Tuesday, December 20, 2011

What a wicker sofa has to say.


Two days before I came home from my first semester of college, my grandmother moved out of her house. The last time I was in her house was when I came home in October. They had already put the house up for sale and were waiting on a buyer. This is the house my mother and uncle grew up in, and the one that I went to ever years twice a year—a week at Christmas and two or three weeks in the summer—until we moved from the East Coast to the Midwest, making the biannual plane trip unnecessary.

Today the moving truck came and brought pieces of her furniture that she didn’t take with her, and I'm rearranging what the movers left behind.

The furniture that she mostly is stuff I've known her to have my entire life, even though sometimes she and my mother and my uncle will talk about things as "that new couch" or "no, the new chair, Mom." Her favorite things, of course, moved in with her to her new apartment—all except her porch furniture, made of wicker and upholstered in a gaudy sort of watercolor floral pattern that we know so well that we don't even notice anymore.

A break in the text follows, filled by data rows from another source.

(** * Chat-scope resolution and event filtering (telethon/events/common.py)

    A shallow embedding of [_into_id_set], [EventBuilder], [EventCommon] and
    [name_inner_event], and the properties of the specification that concern
    them.  Python objects that the code mutates are threaded as explicit
    state; a raised exception is a [Raise] outcome that keeps the state
    reached so far. *)

From Stdlib Require Import ZArith Lia Ascii String.
From stdpp Require Import base option list gmap sets strings.

Local Open Scope Z_scope.

(** ** Python values *)

(** The exceptions the code raises, catches or lets through.  The three
    builtin classes stand for themselves; [Subclass base name] is a class that
    derives from [base] (as [UnicodeDecodeError] from [ValueError]), and
    [OtherError name] a class that derives from none of the three. *)
Inductive exn : Type :=
  | ValueError
  | TypeError
  | IndexError
  | OtherError (name : string)
  | Subclass (base : exn) (name : string).

#[global] Instance exn_eq_dec : EqDecision exn.
Proof. solve_decision. Defined.

(** [isinstance(e, cls)]: the class of [e] is [cls] or derives from it. *)
Fixpoint isinstance (e cls : exn) : bool :=
  if decide (e = cls) then true
  else match e with
       | Subclass base _ => isinstance base cls
       | _ => false
       end.

Inductive result (A : Type) : Type :=
  | Ok (a : A)
  | Raise (e : exn).
Arguments Ok {A} a.
Arguments Raise {A} e.

(** Modelled from the spec: the [tl.types] declarations are not part of the
    file; these are the peer-shaped values and entities it handles.  The code
    only observes their class ([isinstance], [SUBCLASS_OF_ID]) and whether
    they carry an [access_hash] attribute. *)
Inductive TLObject : Type :=
  | PeerUser (user_id : Z)
  | PeerChat (chat_id : Z)
  | PeerChannel (channel_id : Z)
  | InputPeerSelf
  | InputPeerChat (chat_id : Z)
  | InputPeerUser (user_id : Z) (access_hash : option Z)
  | InputPeerChannel (channel_id : Z) (access_hash : option Z)
  | User (id : Z) (access_hash : option Z)
  | Chat (id : Z)
  | Channel (id : Z) (access_hash : option Z).

#[global] Instance TLObject_eq_dec : EqDecision TLObject.
Proof. solve_decision. Defined.

(** [crc32(b'Peer')], [crc32(b'InputPeer')], [crc32(b'User')], [crc32(b'Chat')]. *)
Definition SUBCLASS_OF_ID (o : TLObject) : Z :=
  match o with
  | PeerUser _ | PeerChat _ | PeerChannel _ => 0x2d45687
  | InputPeerSelf | InputPeerChat _ | InputPeerUser _ _ | InputPeerChannel _ _ =>
      0xc91c90b6
  | User _ _ => 0x2da17977
  | Chat _ | Channel _ _ => 0xc5af5d94
  end.

(** [getattr(o, 'access_hash', default)]: [None] when the object has no such
    attribute, otherwise the attribute's value (itself possibly [None]). *)
Definition access_hash_attr (o : TLObject) : option (option Z) :=
  match o with
  | InputPeerUser _ h | InputPeerChannel _ h | User _ h | Channel _ h => Some h
  | _ => None
  end.

(** One element of a chat specification: an [int], a TL object, or anything
    else (a username, a phone number, ...). *)
Inductive ChatSpec : Type :=
  | SInt (n : Z)
  | STL (o : TLObject)
  | SStr (s : string).

#[global] Instance ChatSpec_eq_dec : EqDecision ChatSpec.
Proof. solve_decision. Defined.

(** The values the attribute [EventBuilder.chats] takes: what the user gave
    ([None], one specifier, a list of them) or, after [resolve], a set of
    identifiers. *)
Inductive Chats : Type :=
  | ChatsNone
  | ChatsOne (c : ChatSpec)
  | ChatsList (l : list ChatSpec)
  | ChatsSet (s : gset Z).

(** Python truthiness of the values the code tests with [not]. *)
Definition truthy_int (v : option Z) : bool :=
  match v with
  | None => false
  | Some n => negb (n =? 0)
  end.

(** ** Collaborators *)

(** The helpers of [utils] that the file calls; their bodies are outside it. *)
Class Utils : Type := {
  get_peer_id : TLObject -> Z;
  get_input_peer : TLObject -> TLObject;
}.
Lemma clear_source_forces_reload_witness :
  ("defs.json"%string <> ""%string)
  /\ (definitionsCache (clearDefinitionsCache (Some "defs.json"%string)
                          (mkCache (<["defs.json"%string := mkEntry JNull 10]> ∅) [])) !!
        "defs.json"%string = None
      /\ (forall s', s' <> "defs.json"%string ->
            definitionsCache (clearDefinitionsCache (Some "defs.json"%string)
                                (mkCache (<["defs.json"%string := mkEntry JNull 10]> ∅) [])) !! s'
            = definitionsCache (mkCache (<["defs.json"%string := mkEntry JNull 10]> ∅) []) !! s')
      /\ (forall env ttl,
            loads (snd (loadDefinitionsWithCache env (SrcString "defs.json") ttl
                          (clearDefinitionsCache (Some "defs.json"%string)
                             (mkCache (<["defs.json"%string := mkEntry JNull 10]> ∅) []))))
            = loads (mkCache (<["defs.json"%string := mkEntry JNull 10]> ∅) [])
              ++ ["defs.json"%string])).
Proof.
  split; [discriminate|].
  apply (clear_source_forces_reload "defs.json"
           (mkCache (<["defs.json"%string := mkEntry JNull 10]> ∅) [])).
  discriminate.
Defined.

Lemma clear_all_forces_reload_witness :
  (Some ""%string = None \/ Some ""%string = Some ""%string)
  /\ definitionsCache (clearDefinitionsCache (Some ""%string)
                         (mkCache (<["defs.json"%string := mkEntry JNull 10]> ∅) [])) !!
       "defs.json"%string = None
  /\ loads (snd (loadDefinitionsWithCache (mkEnv 0 0 (fun _ => Some JNull))
                   (SrcString "defs.json") 1000
                   (clearDefinitionsCache (Some ""%string)
                      (mkCache (<["defs.json"%string := mkEntry JNull 10]> ∅) []))))
     = loads (mkCache (<["defs.json"%string := mkEntry JNull 10]> ∅) []) ++ ["defs.json"%string].
Proof.
  split; [right; reflexivity|].
  apply (clear_all_forces_reload (mkCache (<["defs.json"%string := mkEntry JNull 10]> ∅) [])
           (Some ""%string) (or_intror eq_refl) "defs.json" (mkEnv 0 0 (fun _ => Some JNull)) 1000).
Defined.

End DefinitionsCacheMore.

This moved in to our basement.

These are the cushions I'm rearranging as we speak. And it's interesting, because these are the most comfortable couches anyone has ever sat on, and if you lay down on one, even for just a second, you're almost guaranteed to take a half-an-hour nap. The little pillows, the ones you throw at the ends of the couches, are all sewn up different places along the seams because they've worn out. Most of the sewing was done by me, aged ten or eleven, because mom didn’t want the chore and Grandma couldn't see the needle well enough. I'm sitting on the love seat, and it doesn't fit. There isn't enough room for these sofas and chairs to be here comfortably, among the furniture my great aunt gave us when she passed away when I was probably five. Things I grew up looking at in my house near the East Coast. That, and the ratty old couch my mother is trying to throw away, because my brother and his friends slept on it one too many times, and it's full of old change and candy wrappers and the smell of teenage boys.

My grandfather's desk is now sitting in my room. It's made of blonde wood, it's got little shelves built into it and this interesting-looking chair, and it's probably from the late sixties. I never met my grandfather. He died of cancer before I was born. He smoked too much. I wonder what he did at that desk while he was alive. I wonder if anything I can do while I sit there will be worthy of his memory, but the strange thing is that I don't know the answer to that question. No one talks about my grandfather much. Sometimes he seems like a great man and other times it seems like he ruled with an iron fist.

It strikes me as interesting that I'm the one rearranging all of this furniture. I'm five foot two, probably a hundred and fifty pounds, and have never been very strong. But my mom and brother are still at school, and my brother has never had the same sort of sentimental attachment to things like furniture.

I spent half an hour trying to stay out of the movers' way. My uncle, who's fifty-something and graying, with bad ankles and a bad back, did much the same thing. We kept scurrying out of the doors the movers weren't using. We stood on the lawn, which is strangely not covered in snow yet, even though it's the middle of December, and we live in one of the snowiest states in the country. Usually. We talked briefly about college and grades, but mostly we just stood there, looking strange.

That's the kind of man my uncle is, very quiet and awkward. He isn't really sure how to talk to people unless he's trying to get something done. As soon as he turned to the movers and started directing them, his quiet history teacher's voice turned to something strong and authoritative. He isn't a teacher now. He was enlisted in the Army for twenty-some years, retired, and worked at a technology and computer company until two years ago. He got laid off in the bad economy and he hasn't found another job yet, although it's probably worth noting that he also hasn't had the need to try very hard.

Still, around these parts, my uncle has the authority. He's the one who bought our house. He bought most of the appliances in it, he owns our cell phones, and he bought us or lent us most of the other electronics we use from day to day. And so it got me thinking about power, and about how people who have it are often the people you'd be the least likely to suspect. Take the idea of my uncle having ultimate power: he doesn't live here, and my brother could win against him in a physical fight. My mother is probably more intelligent, or at least has a quicker wit. Both of them are around here much more often than he is. Yet, if he were to make a decision or give an order, it would be followed without question.

Me, I don't have the power here. I'm not yet eighteen, I don't live here most of the time now. I don't have a car, and my job is on hold while I'm at school. I haven't been here for more than two or three nights since August. It still feels like home, but I don't feel powerful here. I still feel like a child.

I look at my grandmother's furniture, scattered awkwardly in the open spaces in my basement, looking out of place and like it wants to go back. Back to the screened in three season porch that my grandmother used to sit on to watch the thunderstorms. And I wonder if I'm like this furniture—displaced. I wonder if people look at me here at home and see that. I wonder if I'll someday emerge from a part of my life—college, maybe, or my first real job—like a brand-new Ikea arm chair, waiting to be taken home. No holes, no stains, bright color.

Or if I'll be more like my grandmother's porch sofa, comfortable and safe and filled with memories, happily passed down to the next person who can enjoy it, something too treasured to toss away.